Die Iranerinnen schießen an diesem Tag viele Tore. Die Spielerinnen, die nicht im Einsatz sind, jubeln mit. Irandoost wendet sich ihrem Team zu und feuert es mit an. Dann ein durchdringender Blick, in Richtung eines pinkfarbenen Banners am Seitenrand mit der Aufschrift "daretofight" (Wage zu kämpfen). Sie beginnt wieder zu erzählen. Davon, dass sie im Iran fast jedes Wochenende ein Spiel haben: "Wir würden auch gerne - wie die Männer - zum Spiel fliegen und nicht mit dem Bus stundenlang fahren, um dort anzukommen. Manchmal sind wir 40 Stunden unterwegs, 20 Stunden hin, 20 Stunden zurück."

Busfahren sei eben günstiger als Fliegen, die Männerligen hätten das nötige Geld, die Frauen nicht. Irandoost weist auf die ungleiche Bezahlung von Fußballerinnen und Fußballern weltweit hin: "Vergleiche doch einmal die Verträge von Cristiano Ronaldo mit denen von Martha oder Alex Morgan! Schaue dir die Möglichkeiten an, die Männern gegeben werden! Das gibt es nicht nur im Iran, das müssen wir überall ändern und zusammen daran arbeiten."

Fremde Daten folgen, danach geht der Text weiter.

(* ===== verification/A2bTool.v ===== *)
(** * The A2B configuration tool

    [adi_a2b_busconfig.c], the program that reads the command lists of an A2B
    bus and of the buses behind its nodes and shows the transfers that
    configure them: reading of the lists with their includes, the selection of
    the bus that a transfer goes to, and the configuration of each bus. *)

From Stdlib Require Import ZArith Lia Ascii String.
From stdpp Require Import base list numbers.
From S2P Require Import Prelude CString Sscanf A2bConfig A2bConfigProofs A2bBus A2bControl A2bProofs.

#[local] Open Scope Z_scope.

(** ** sscanf of the C library *)

Inductive udirective :=
| USpace
| UChar (c : ascii)
| UUntil (stop : string) (keep : bool)   (* %[^...], %*[^...] *)
| UNum (bits : Z)                        (* %u, %hu, %hhu *)
| UStr.                                  (* %s *)

Fixpoint ulit (s : string) : list udirective :=
  match s with
  | EmptyString => []
  | String c r => (if (c =? " ")%char then USpace else UChar c) :: ulit r
  end.

Fixpoint has_char (c : ascii) (s : string) : bool :=
  match s with EmptyString => false | String d r => (c =? d)%char || has_char c r end.

(** The text up to a character of [stop]. *)
Fixpoint span_until (stop s : string) : string * string :=
  match s with
  | EmptyString => (EmptyString, EmptyString)
  | String c r =>
      if has_char c stop then (EmptyString, s) else let '(w, t) := span_until stop r in (String c w, t)
  end.

(** An unsigned number with an optional sign. *)
Definition scan_unsigned_c (s : string) : option (Z * string) :=
  let '(neg, r) := sign_prefix s in
  if starts_digit 10 r
  then let '(n, t) := take_digits 10 0 r in
       Some ((if n >? ULONG_MAX then ULONG_MAX else if neg then - n else n), t)
  else None.

Fixpoint uscanf (f : list udirective) (s : string) : list value :=
  match f with
  | [] => []
  | USpace :: f => uscanf f (skip_space s)
  | UChar c :: f =>
      match s with
      | String d r => if (c =? d)%char then uscanf f r else []
      | EmptyString => []
      end
  | UUntil stop keep :: f =>
      let '(w, r) := span_until stop s in
      match w with
      | EmptyString => []
      | _ => if keep then VStr w :: uscanf f r else uscanf f r
      end
  | UNum b :: f =>
      match scan_unsigned_c (skip_space s) with
      | Some (n, r) => VNum (n mod 2 ^ b) :: uscanf f r
      | None => []
      end
  | UStr :: f =>
      let '(w, r) := word (skip_space s) in
      match w with
      | EmptyString => []
      | _ => VStr w :: uscanf f r
      end
  end.

(** ** State *)

Record a2b_node := { position : Z; cycle : Z }.

(** [struct a2b_bus]; [bus_file]: [pA2BConfig] points to [bus_config]. *)
Record a2b_bus := {
  bus_file : bool;
  bus_config : list ADI_A2B_DISCOVERY_CONFIG;
  bus_actions : Z;
  nodes : list a2b_node;
  bus_nodes : Z;
  bus_id : Z;
  bus_parent : Z;
  bus_fmt : Z
}.

(** The globals of the program and the transfers it has shown. *)
Record tool := {
  shown : list event;
  last_bus_id : Z;
  last_addr : Z;
  t_buffer : list Z;
  t_offset : Z;
  include_files : list string;
  bus_parents : list Z;
  num_files : Z
}.
(** * Chronicle AI Editor: the generation lifecycle and the streaming render queue

    A shallow embedding of [src/components/Editor.tsx]: the text queue that
    paces generated text into the ProseMirror document ([processQueue],
    [triggerProcessing]), the effect that consumes the fragment producer
    ([runGeneration]) and the handlers of the control surface
    ([handleStartGeneration], [handleNewChat], [clearEditor], the action
    button).  JavaScript strings are [string]s: of the text of the document,
    of the queue and of the fragments only the number and the order of the
    code units matter, one element for each; the prompt, whose characters
    [trim] inspects, is held in UTF-8.  Refs and React state are fields of a
    record threaded through every handler, and the browser and the producer
    act through an explicit list of events. *)

From Stdlib Require Import Ascii String List Bool Arith Lia.
Import ListNotations.

Local Open Scope list_scope.

(** ** JavaScript strings *)

Module Js.

(** [s.slice(from, to)] for non-negative indices: both are clamped to the
    length of [s], and an empty string results when [to <= from]. *)
Definition slice (s : string) (from to : nat) : string :=
  let len := String.length s in
  let from' := Nat.min from len in
  let to' := Nat.min to len in
  substring from' (to' - from') s.
(** C2: for every input the output is total over the known feature universe:
    its literal defines each of the six features exactly once and nothing
    else, every one of them is a boolean property of the returned object, and
    the object has no other key. *)
Theorem C2_total_over_feature_universe (a : Args) :
  (FEATURE_GATES_literal a).*1 = FEATURE_GATES_MAP
  ∧ NoDup (FEATURE_GATES_literal a).*1
  ∧ dom (FEATURE_GATES a) = list_to_set FEATURE_GATES_MAP
  ∧ size (FEATURE_GATES a) = 6
  ∧ satisfies FEATURE_GATES_MAP (FEATURE_GATES a).
Proof.
  pose proof (dom_FEATURE_GATES a) as Hdom.
  pose proof NoDup_FEATURE_GATES_MAP as Hnd.
  split; [done |]. split; [exact Hnd |]. split; [exact Hdom |]. split.
  - rewrite <- size_dom, Hdom, size_list_to_set by exact Hnd. done.
  - split.
    + intros k Hk. revert k Hk. apply Forall_forall, flags_boolean.
    + intros k Hk. rewrite Hdom in Hk. by apply elem_of_list_to_set in Hk.
Qed.

(** C3: for every userId and every cohort list, [STRIPE_ENABLED],
    [PRIMARY_PUBKEY_ENABLED] and [STICKER_ENABLED] are [true] and
    [SWAP_FEES_ENABLED] and [BARTER_ENABLED] are [false]. *)
Theorem C3_static_flags (cohort : list string) (user : option string) :
  FEATURE_GATES (mkArgs cohort user) !! "STRIPE_ENABLED" = Some (VBool true)
  ∧ FEATURE_GATES (mkArgs cohort user) !! "PRIMARY_PUBKEY_ENABLED"
      = Some (VBool true)
  ∧ FEATURE_GATES (mkArgs cohort user) !! "SWAP_FEES_ENABLED"
      = Some (VBool false)
  ∧ FEATURE_GATES (mkArgs cohort user) !! "STICKER_ENABLED"
      = Some (VBool true)
  ∧ FEATURE_GATES (mkArgs cohort user) !! "BARTER_ENABLED"
      = Some (VBool false).
Proof. rewrite FEATURE_GATES_unfold. repeat split; by simplify_map_eq. Qed.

Fußballerinnen aus zahlreichen Ländern treffen sich bei "Discover Football", u.a. aus Iran, Libanon, Kenia und NepalBild: Dana Rösiger/Discover Football

Es beginnt zu regnen, Irandoost zieht sich eine bunte Regenjacke über und wird nachdenklich. "Fußball macht mich glücklich und traurig zugleich" sagt die Nationaltrainerin und erinnert sich: "Weil ich im Alter von zehn Jahren weiter Fußball spielen wollte, habe ich meiner Mutter gesagt, dass ich ein Junge werden will. Dass ich mein Geschlecht ändern will. Meine Mutter war total geschockt. Ich sagte zu ihr: Wenn du nicht willst, dass ich mein Geschlecht ändere, dann überrede bitte die Leute, dass ich mit meinem Vater weiter ins Stadion gehen kann! Und dass ich weiter Fußball spielen kann."

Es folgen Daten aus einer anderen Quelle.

Lemma base62_roundtrip_witness :
  Parse (KString (repeat x2a 20)) = Ret (repeat x2a 20, None) /\
  exists k : KSUID,
    Parse "0ujtsYcgvSTl8PAuAdqWYSMnLOv" = Ret (k, None) /\
    KString k = "0ujtsYcgvSTl8PAuAdqWYSMnLOv"%string.
Proof.
  destruct base62_roundtrip as [H1 H2]. split.
  - apply (H1 (repeat x2a 20)). reflexivity.
  - apply (H2 "0ujtsYcgvSTl8PAuAdqWYSMnLOv"%string);
      [reflexivity | reflexivity | vm_compute; discriminate].
Defined.

(** C1 as stated fails above [maxStringEncoded]: twenty bytes cannot hold
    the number of 27 letters [z], and the text form of what [Parse]
    returns is another string. *)
Lemma base62_roundtrip_counterexample :
  String.length "zzzzzzzzzzzzzzzzzzzzzzzzzzz" = stringEncodedLength /\
  isBase62 "zzzzzzzzzzzzzzzzzzzzzzzzzzz" = true /\
  Parse "zzzzzzzzzzzzzzzzzzzzzzzzzzz" = Ret (Nil, None) /\
  KString Nil = "000000000000000000000000000"%string /\
  String.eqb (KString Nil) "zzzzzzzzzzzzzzzzzzzzzzzzzzz" = false.
Proof.
  repeat (split; [vm_compute; reflexivity|]). vm_compute. reflexivity.
Qed.

(** No identifier has a text form above [maxStringEncoded], whatever
    [Parse] returns there. *)
Lemma KString_le_max (k : KSUID) :
  length k = byteLength ->
  (strings_Compare (KString k) maxStringEncoded <= 0)%Z.
Proof.
  intros Hk.
  destruct (KString_values k Hk) as (fd & _ & Hfd & L & F & V).
  apply (below_max_fits _ fd).
  - rewrite <- L, <- length_list_byte_of_string.
    apply base62Chars_Values in Hfd. symmetry. apply Hfd.
  - exact Hfd.
  - rewrite V. now apply ksuidValue_bound.
Qed.

(** [Append] appends the text form of the identifier to the slice. *)
Lemma Append_String (i : KSUID) (b : slice) :
  wf_slice b ->
  elems (Append i b) = elems b ++ list_byte_of_string (KString i).
Proof.
  intros Hb. rewrite (Append_elems i b Hb). f_equal.
  unfold KString. rewrite list_byte_of_string_of_list_byte, Append_elems.
  - reflexivity.
  - unfold wf_slice, cap, make. cbn [len data]. lia.
Qed.

Lemma Append_String_witness :
  elems (Append Nil (mkSlice (list_byte_of_string "id=") 3))
  = list_byte_of_string "id=" ++ list_byte_of_string (KString Nil).
Proof.
  apply (Append_String Nil (mkSlice (list_byte_of_string "id=") 3)).
  unfold wf_slice. cbn. lia.
Defined.

Lemma KString_le_max_witness :
  (strings_Compare (KString (repeat xff 20)) maxStringEncoded <= 0)%Z.
Proof.
  apply (KString_le_max (repeat xff 20)). reflexivity.
Defined.

(** C2. Order preservation.  [Compare] of two identifiers is the
    comparison of their text forms, so the bytes of one are at most those
    of the other exactly when its text form is at most the other's. *)
Theorem order_preservation (a b : KSUID) :
  length a = byteLength -> length b = byteLength ->
  Compare a b = strings_Compare (KString a) (KString b) /\
  ((Compare a b <= 0)%Z <-> (strings_Compare (KString a) (KString b) <= 0)%Z).
Proof.
  intros Ha Hb.
  assert (H : Compare a b = strings_Compare (KString a) (KString b)).
  { destruct (KString_values a Ha) as (fa & _ & Hfa & La & Fa & Va).
    destruct (KString_values b Hb) as (fb & _ & Hfb & Lb & Fb & Vb).
    rewrite (strings_Compare_values _ _ fa fb Hfa Hfb).
    - rewrite Va, Vb. unfold Compare. rewrite bytes_Compare_lex.
      rewrite (lexCompare_value 256 base256_ge_2); try apply to_N_below.
      + reflexivity.
      + rewrite !length_map. congruence.
    - apply base62Chars_Values in Hfa, Hfb.
      rewrite <- !length_list_byte_of_string.
      destruct Hfa as (_ & _ & <-). destruct Hfb as (_ & _ & <-). congruence. }
  split; [exact H|]. now rewrite H.
Qed.

Lemma order_preservation_witness :
  Compare (repeat x01 20) (repeat x02 20)
    = strings_Compare (KString (repeat x01 20)) (KString (repeat x02 20)) /\
  ((Compare (repeat x01 20) (repeat x02 20) <= 0)%Z <->
   (strings_Compare (KString (repeat x01 20)) (KString (repeat x02 20)) <= 0)%Z).
Proof.
  apply (order_preservation (repeat x01 20) (repeat x02 20)); reflexivity.
Defined.

(** C3. Fixed width.  The text form of an identifier has 27 characters;
    that of the zero identifier is 27 zeros and that of the identifier of
    twenty bytes [0xFF] is [maxStringEncoded]; and what [Parse] returns
    without error has 20 bytes. *)
Theorem fixed_width :
  (forall k : KSUID, length k = byteLength ->
     String.length (KString k) = stringEncodedLength) /\
  KString Nil = "000000000000000000000000000"%string /\
  KString (repeat xff byteLength) = maxStringEncoded /\
  (forall (s : string) (k : KSUID),
     Parse s = Ret (k, None) -> length k = byteLength).
Proof.
  split; [|split; [|split]].
  - intros k Hk.
    rewrite KString_digits, length_string_of_list_byte, length_map.
    apply (padded_digits 62 stringEncodedLength _ base62_ge_2).
    apply digits62_fit. now apply ksuidValue_bound.
  - vm_compute. reflexivity.
  - vm_compute. reflexivity.
  - intros s k H.
    destruct (Nat.eq_dec (String.length s) stringEncodedLength) as [Hs|Hs].
    + destruct (Parse_27 s Hs) as [HP|(k' & Hk' & HP)]; rewrite HP in H.
      * discriminate.
      * injection H as <-. exact Hk'.
    + unfold Parse in H. apply Nat.eqb_neq in Hs. rewrite Hs in H.
      discriminate.
Qed.

Lemma fixed_width_witness :
  String.length (KString (repeat x2a 20)) = stringEncodedLength /\
  length (repeat x2a 20) = byteLength.
Proof.
  destruct fixed_width as (H1 & _ & _ & H4). split.
  - apply (H1 (repeat x2a 20)). reflexivity.
  - apply (H4 (KString (repeat x2a 20))). vm_compute. reflexivity.
Defined.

Mit breiter Brust rein, unter Tränen raus

Dieser Wunsch habe sie stets angetrieben: eines Tages in ein Stadion einzulaufen, den Rasen zu riechen, die Atmosphäre zu fühlen. "Dafür bin ich in die Büros der Verantwortlichen gegangen. Ständig musste ich mit irgendwelchen Männern diskutieren, um den Weg zu ebnen. Sechs Monate lang bin ich mit breiter Brust in die Büros marschiert und weinend wieder herausgekommen. Aber am Ende habe ich es geschafft. Wir sind wieder da."

Die erste Halbzeit des Spiels in Berlin-Kreuzfeld ist vorüber. Irandoost lächelt zufrieden: "Für die Zukunft wünsche ich mir, dass Frauen in die Stadien kommen und Fußballspiele sehen dürfen. Ich bin froh und stolz, dass ich Fußballspielerin geworden bin."

"Discover Football" ist ein gemeinnütziger Verein, der 2009 von 20 Frauen aus Berlin gegründet wurde. Sie setzen sich ehrenamtlich für Gleichberechtigung, Emanzipation und Frauenrechte weltweit ein. Fußball ist dabei eine verbindende Leidenschaft, aber auch Mittel und Symbol. Seit zehn Jahren organisiert der Verein weltweit Festivals mit Freundschaftsturnieren, Diskussionsrunden und Netzwerktreffen, dieses Mal in Berlin.